TSE torna Claudio Castro inelegível
Corte aponta abuso de poder nas eleições de 2022
O Tribunal Superior Eleitoral (TSE) decidiu, nesta terça-feira (24), tornar inelegível por oito anos o ex-governador Cláudio Castro. A decisão foi baseada em abuso de poder político e econômico nas eleições de 2022. Apesar de Cláudio Castro ter anunciado a renúncia na segunda-feira (23), o processo continuou na Corte.

Julgamento e votos
O julgamento terminou com placar de 5 votos a 2 a favor da inelegibilidade. Votaram pela condenação as ministras Estela Aranha, Isabel Gallotti, Cármen Lúcia e os ministros Floriano de Azevedo Marques e Antônio Carlos Ferreira.

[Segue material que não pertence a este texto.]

(** The merge keeps every server setting [capless] and never writes [command_timeout]. *)
Lemma merge_override_cap (P : string * string -> Prop) overrides args :
  "command_timeout" ∉ overrides.*1 ->
  (forall d, ("server_settings", ADict d) ∈ overrides -> Forall P d) ->
  Forall P (server_settings_of args) ->
  dget "command_timeout" (foldl merge_override args overrides) = dget "command_timeout" args /\
  Forall P (server_settings_of (foldl merge_override args overrides)).
Proof.
  revert args. induction overrides as [|[k v] ov IH]; intros args Hc Hp Ha; [done |].
  cbn [foldl]. assert (dget "command_timeout" (merge_override args (k, v)) = dget "command_timeout" args /\
    Forall P (server_settings_of (merge_override args (k, v)))) as [<- Hs].
  { assert (k <> "command_timeout") as Hk by (intros ->; apply Hc; cbn; set_solver).
    unfold merge_override. case_bool_decide as Hss; [| split].
    - destruct v as [| | | | |d]; (split; [by rewrite dget_dset_ne |]); unfold server_settings_of;
        rewrite ?Hss, dget_dset_eq; try by constructor.
      apply foldl_dset_Forall; [| exact Ha]. apply Hp. rewrite Hss. by left.
    - by rewrite dget_dset_ne.
    - unfold server_settings_of. rewrite dget_dset_ne by congruence. exact Ha. }
  apply IH; [| | exact Hs].
  - intros Hin. apply Hc. cbn. by right.
  - intros d Hin. apply Hp. by right.
Qed.
Lemma base_settings_cap (P : string * string -> Prop) service_name schema statement_timeout :
  (forall v, P ("jit", v)) -> (forall v, P ("application_name", v)) -> (forall v, P ("search_path", v)) ->
  let args := dset "command_timeout" (ASec statement_timeout) PGBOUNCER_CONNECT_ARGS in
  let args := if nonempty service_name then set_server_setting "application_name" service_name args
              else args in
  let args := if nonempty schema then set_server_setting "search_path" (schema +:+ ",public") args
              else args in
  dget "command_timeout" args = Some (ASec statement_timeout) /\ Forall P (server_settings_of args).
Proof.
  intros H1 H2 H3. unfold set_server_setting, server_settings_of.
  destruct (nonempty service_name), (nonempty schema); cbn; (split; [done |]); repeat constructor; auto.
Qed.
Lemma build_connect_args_settings (P : string * string -> Prop) service_name schema overrides t args :
  NoDup (default [] overrides).*1 ->
  (forall v, P ("jit", v)) -> (forall v, P ("application_name", v)) -> (forall v, P ("search_path", v)) ->
  (forall d, ("server_settings", ADict d) ∈ default [] overrides ->
     _sets_statement_timeout d = false -> Forall P d) ->
  _build_connect_args service_name schema overrides t = Ret args ->
  dget "command_timeout" args = Some (ASec t) /\ Forall P (server_settings_of args).
Proof.
  intros Hn H1 H2 H3 Hd. unfold _build_connect_args. case_bool_decide as Hc; [done |].
  destruct (base_settings_cap P service_name schema t H1 H2 H3) as [Hb1 Hb2].
  match type of Hb1 with dget _ ?b = _ => set (base := b) in * end.
  intros Hr. rewrite <- Hb1.
  destruct (dget "server_settings" (default [] overrides)) as [v|] eqn:Eg.
  - destruct v as [| | | | |d]; try done. cbn in Hr. destruct (_sets_statement_timeout d) eqn:Es; [done |].
    inversion Hr; subst. apply merge_override_cap; [done | | done].
    intros d' Hin. pose proof (dget_NoDup _ _ _ Hn Hin) as Hg. rewrite Eg in Hg. inversion Hg; subst. by apply Hd.
  - cbn in Hr. inversion Hr; subst. apply merge_override_cap; [done | | done].
    intros d' Hin. pose proof (dget_NoDup _ _ _ Hn Hin) as Hg. congruence.
Qed.
Lemma item_at_snoc v p s x :
  item_at v p = Some x -> item_at v (p ++ [s]) = item_at x [s].
Proof.
  revert v. induction p as [|[k|i] p IH]; intros v; cbn [app item_at].
  - by intros [= ->].
  - destruct v; try done. destruct (find _ _); [apply IH | done].
  - destruct v; try done. destruct (_ !! _); [apply IH | done].
Qed.
Lemma find_key (o : list (pykey * pyval)) k v :
  NoDup (map fst o) -> (k, v) ∈ o -> find (fun kv => bool_decide (fst kv = k)) o = Some (k, v).
Proof.
  induction o as [|[k' v'] o IH]; cbn; [set_solver |]. intros [Hk Hn]%NoDup_cons Hin.
  apply elem_of_cons in Hin as [[=<- <-] | Hin]; [by rewrite bool_decide_true |].
  rewrite bool_decide_false; [by apply IH |]. intros ->. apply Hk.
  change (map fst o) with (fst <$> o). apply list_elem_of_fmap. by exists (k, v).
Qed.
Lemma located_dict path o :
  NoDup (map fst o) -> located (path, PDict o) -> Forall located (dict_children path o).
Proof.
  intros Hn Hp. apply Forall_forall. intros e ([k v] & -> & Hin)%list_elem_of_fmap. unfold located. cbn.
  rewrite (item_at_snoc _ _ _ _ Hp). cbn. by rewrite (find_key o k v).
Qed.
Lemma located_list path l : located (path, PList l) -> Forall located (list_children path l).
Proof.
  intros Hp. unfold list_children. apply Forall_lookup. intros i e He.
  rewrite list_lookup_imap in He. destruct (l !! i) as [v|] eqn:El; [| done]. inversion He; subst.
  unfold located. cbn. rewrite (item_at_snoc _ _ _ _ Hp). cbn. by rewrite El.
Qed.
Lemma child_path path o (kv : pykey * pyval) :
  existsb (fun kv => bad_key (fst kv)) o = false -> storable_path path = true ->
  kv ∈ o -> storable_path (path ++ [SKey (fst kv)]) = true.
Proof.
  intros Hb Hp Hin. unfold storable_path. rewrite forallb_app. apply andb_true_iff. split; [done |].
  cbn. rewrite andb_true_r. apply negb_true_iff, not_true_iff_false. intros Hk.
  apply (not_true_iff_false (existsb (fun kv => bad_key (fst kv)) o)); [done |].
  apply existsb_exists. exists kv. split; [by apply list_elem_of_In | done].
Qed.
Lemma list_child_path path l e :
  storable_path path = true -> e ∈ list_children path l -> storable_path (fst e) = true.
Proof.
  intros Hp (i & Hi)%list_elem_of_lookup. unfold list_children in Hi. rewrite list_lookup_imap in Hi.
  destruct (l !! i); [| done]. inversion Hi; subst. cbn. unfold storable_path. rewrite forallb_app.
  by apply andb_true_iff.
Qed.
Notation fine := (fun e : location * pyval =>
  proper_dicts (snd e) = true /\ located e /\ storable_path (fst e) = true).
Lemma search_spec fuel pending :
  (weight pending < fuel)%nat -> Forall fine pending ->
  match search fuel pending with
  | None => False
  | Some None => Forall (fun e => storable (snd e) = true) pending
  | Some (Some p) => Exists (fun e => storable (snd e) = false) pending /\
                     storable_path p = true /\ exists v, item_at root p = Some v /\ offends v = true
  end.
Proof.
  revert pending. induction fuel as [|f IH]; intros pending Hw Hl; [lia |].
  destruct pending as [|[path item] rest]; [by constructor |].
  apply Forall_cons in Hl as [(Hd & Hp & Hpath) Hl]. cbn in Hd, Hpath.
  change (weight ((path, item) :: rest)) with (size item + weight rest)%nat in Hw.
  assert (Hpush : forall cs, fine (path, item) -> storable item = forallb (fun e => storable (snd e)) cs ->
    (weight cs < size item)%nat -> Forall fine cs ->
    match search f (reverse cs ++ rest) with
    | None => False
    | Some None => Forall (fun e => storable (snd e) = true) ((path, item) :: rest)
    | Some (Some p) => Exists (fun e => storable (snd e) = false) ((path, item) :: rest) /\
                       storable_path p = true /\ exists v, item_at root p = Some v /\ offends v = true
    end).
  { intros cs _ Hst Hcw Hcs. specialize (IH (reverse cs ++ rest)).
    rewrite weight_app, (weight_perm _ _ (reverse_Permutation cs)) in IH.
    specialize (IH ltac:(lia)).
    assert (Forall fine (reverse cs ++ rest)) as Hfine by (by rewrite Forall_app, reverse_Permutation).
    specialize (IH Hfine).
    destruct (search f (reverse cs ++ rest)) as [[p|]|]; [| | done].
    - destruct IH as [Hex Hv]. split; [| done]. rewrite Exists_app, reverse_Permutation in Hex.
      destruct Hex as [Hex | Hex]; [left | by right]. cbn. rewrite Hst.
      apply not_true_iff_false. rewrite forallb_forall. intros Hall.
      apply Exists_exists in Hex as (e & He & Hf). rewrite Hall in Hf by (by apply list_elem_of_In). done.
    - rewrite Forall_app, reverse_Permutation in IH. destruct IH as [H1 H2]. constructor; [| done].
      cbn. rewrite Hst. apply forallb_forall. intros e He%list_elem_of_In.
      rewrite Forall_forall in H1. by apply H1. }
  destruct item as [|t|o|l|n]; cbn [search].
  - apply (Hpush []); [by split | done | cbn; lia | constructor].
  - destruct (_UNSTORABLE_TEXT t) eqn:Et.
    + split; [left; cbn; by rewrite Et |]. split; [done |]. by exists (PStr t).
    + apply (Hpush []); [by split | cbn; by rewrite Et | cbn; lia | constructor].
  - destruct (existsb _ o) eqn:Eo.
    + split; [| split; [done | by exists (PDict o)]]. left. cbn. apply not_true_iff_false. rewrite forallb_forall.
      intros Hall. apply existsb_exists in Eo as (kv & Hin & Hb). specialize (Hall kv Hin).
      by rewrite Hb in Hall.
    + cbn in Hd. apply andb_true_iff in Hd as [Hn Hd]. apply bool_decide_eq_true in Hn.
      apply (Hpush (dict_children path o)).
      * cbn. rewrite bool_decide_true by done. by split.
      * cbn. clear -Eo. unfold dict_children. induction o as [|kv o IHo]; [done |]. cbn in *.
        apply orb_false_iff in Eo as [-> Eo]. by rewrite IHo.
      * rewrite weight_dict. cbn. lia.
      * apply Forall_forall. intros e He. split.
        -- apply list_elem_of_fmap in He as (kv & -> & Hin). rewrite forallb_forall in Hd.
           apply Hd. by apply list_elem_of_In.
        -- split; [| by apply list_elem_of_fmap in He as (kv & -> & Hin%(child_path path o kv Eo Hpath))].
           pose proof (located_dict path o Hn Hp) as Hall. rewrite Forall_forall in Hall. by apply Hall.
  - apply (Hpush (list_children path l)).
    + by split.
    + cbn. rewrite <- (list_children_snd path l) at 1. clear. induction (list_children path l); [done |].
      cbn in *. by f_equal.
    + rewrite weight_list. cbn. lia.
    + apply Forall_forall. intros e He. split.
      * rewrite <- (list_children_snd path l) in Hd. cbn in Hd. rewrite forallb_forall in Hd. apply Hd.
        change (map snd ?x) with (snd <$> x). apply list_elem_of_In, list_elem_of_fmap. by exists e.
      * split; [| by eapply list_child_path].
        pose proof (located_list path l Hp) as Hall. rewrite Forall_forall in Hall. by apply Hall.
  - apply (Hpush []); [by split | done | cbn; lia | constructor].
Qed.
End Search.

(** The search with an explicit stack is the recursive reading of the value: it always ends, it
    returns [None] exactly when no string and no key inside is unstorable, and a location it
    returns leads to an offending string or to a dict with an offending key, through keys that are
    themselves storable (so the refusal can be sent). *)
Theorem unstorable_text_location_spec value :
  proper_dicts value = true ->
  search (S (size value)) [([], value)] <> None /\
  (unstorable_text_location value = None <-> storable value = true) /\
  (forall p, unstorable_text_location value = Some p ->
     storable_path p = true /\ exists v, item_at value p = Some v /\ offends v = true).
Proof.
  intros Hd. pose proof (search_spec value (S (size value)) [([], value)]) as Hs.
  unfold unstorable_text_location. destruct (search _ _) as [[p|]|].
  - destruct Hs as [Hex Hv]; [cbn; lia | by repeat constructor |]. split; [done |].
    apply Exists_exists in Hex as (e & ->%list_elem_of_singleton & He). cbn in *.
    split; [by rewrite He | by intros ? [= <-]].
  - split; [done |]. assert (storable value = true) as ->; [| done].
    apply Forall_singleton in Hs; [done | cbn; lia | by repeat constructor].
  - exfalso. apply Hs; [cbn; lia | by repeat constructor].
Qed.
Lemma unstorable_text_location_spec_witness :
  let v := PDict [(KStr [97], PList [POther 1; PStr [98; 0]])] in
  unstorable_text_location v = Some [SKey (KStr [97]); SIdx 1] /\
  exists x, item_at v [SKey (KStr [97]); SIdx 1] = Some x /\ offends x = true.
Proof.
  intros v. assert (unstorable_text_location v = Some [SKey (KStr [97]); SIdx 1]) as E
    by (vm_compute; reflexivity).
  split; [exact E |].
  exact (proj2 (proj2 (proj2 (unstorable_text_location_spec v eq_refl)) _ E)).
Defined.

(** The texts of a value, strings and string keys, and those PostgreSQL cannot store: a text with a
    NUL or a surrogate code point (a paired surrogate is one code point of [text], beyond them). *)
Inductive occurs : pyval -> text -> Prop :=
| occurs_str t : occurs (PStr t) t
| occurs_key o k v : (KStr k, v) ∈ o -> occurs (PDict o) k
| occurs_value o k v t : (k, v) ∈ o -> occurs v t -> occurs (PDict o) t
| occurs_item l v t : v ∈ l -> occurs v t -> occurs (PList l) t.
Definition unstorable (t : text) : Prop := exists c, c ∈ t /\ (c = 0 \/ 0xD800 <= c <= 0xDFFF).

Lemma unstorable_text t : _UNSTORABLE_TEXT t = true <-> unstorable t.
Proof.
  unfold _UNSTORABLE_TEXT, unstorable. rewrite existsb_exists. setoid_rewrite list_elem_of_In.
  split; intros (c & Hin & Hc); exists c; (split; [done |]); unfold unstorable_char in *; lia.
Qed.
Lemma storable_text t : _UNSTORABLE_TEXT t = false <-> ~ unstorable t.
Proof. by rewrite <- unstorable_text, not_true_iff_false. Qed.
Lemma storable_occurs v : storable v = true <-> forall t, occurs v t -> ~ unstorable t.
Proof.
  induction v as [|t|o IH|l IH|n] using pyval_nested_ind; cbn [storable].
  - split; [by inversion 2 | done].
  - rewrite negb_true_iff, storable_text. split; [intros H t' Ht; by inversion Ht; subst | intros H; apply H; constructor].
  - rewrite forallb_forall, Forall_forall in *. split.
    + intros H t Ht. inversion Ht as [|? k v Hin|? k v ? Hin Hv|]; subst;
        apply list_elem_of_In in Hin as Hin'; specialize (H _ Hin'); cbn in H;
        apply andb_true_iff in H as [Hk Hs].
      * by apply storable_text, negb_true_iff.
      * by apply (IH _ Hin).
    + intros H [k v] Hin%list_elem_of_In. apply andb_true_iff. cbn. split.
      * apply negb_true_iff. destruct k as [k|]; [| done]. apply storable_text, H. by econstructor.
      * apply (IH _ Hin). intros t Ht. apply H. by econstructor.
  - rewrite forallb_forall, Forall_forall in *. split.
    + intros H t Ht. inversion Ht as [| | |? v ? Hin Hv]; subst.
      apply (IH _ Hin); [| done]. by apply H, list_elem_of_In.
    + intros H v Hin%list_elem_of_In. apply (IH _ Hin). intros t Ht. apply H. by econstructor.
  - split; [by inversion 2 | done].
Qed.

Por outro lado, o ministro Nunes Marques votou contra. Já o ministro André Mendonça apresentou divergência parcial e defendeu a rejeição da inelegibilidade após a renúncia do ex-governador.
Além disso, o tribunal também declarou inelegíveis Rodrigo Bacellar, deputado estadual afastado da Alerj; e Gabriel Rodrigues Lopes, ex-presidente da Fundação Centro Estadual de Estatísticas, Pesquisas e Formação de Servidores Públicos do Rio de Janeiro; que são alvos do mesmo processo.
Investigação e histórico
O caso teve origem nas eleições de 2022, quando Castro foi reeleito. No entanto, no julgamento anterior do Tribunal Regional Eleitoral do Rio, em 2024, o governador e o vice foram absolvidos.
O caso teve origem nas eleições de 2022, quando Castro foi reeleito. No entanto, no julgamento anterior do Tribunal Regional Eleitoral (TRE) do Rio, em 2024, o governador e o vice foram absolvidos.
Com a decisão, o Rio de Janeiro amplia a lista de ex-governadores atingidos por sanções eleitorais, presos e/ou alvo de impeachment. Entre eles estão Wilson Witzel, Sérgio Cabral, Luiz Fernando Pezão, Francisco Dornelles, Anthony Garotinho e Rosinha Garotinho.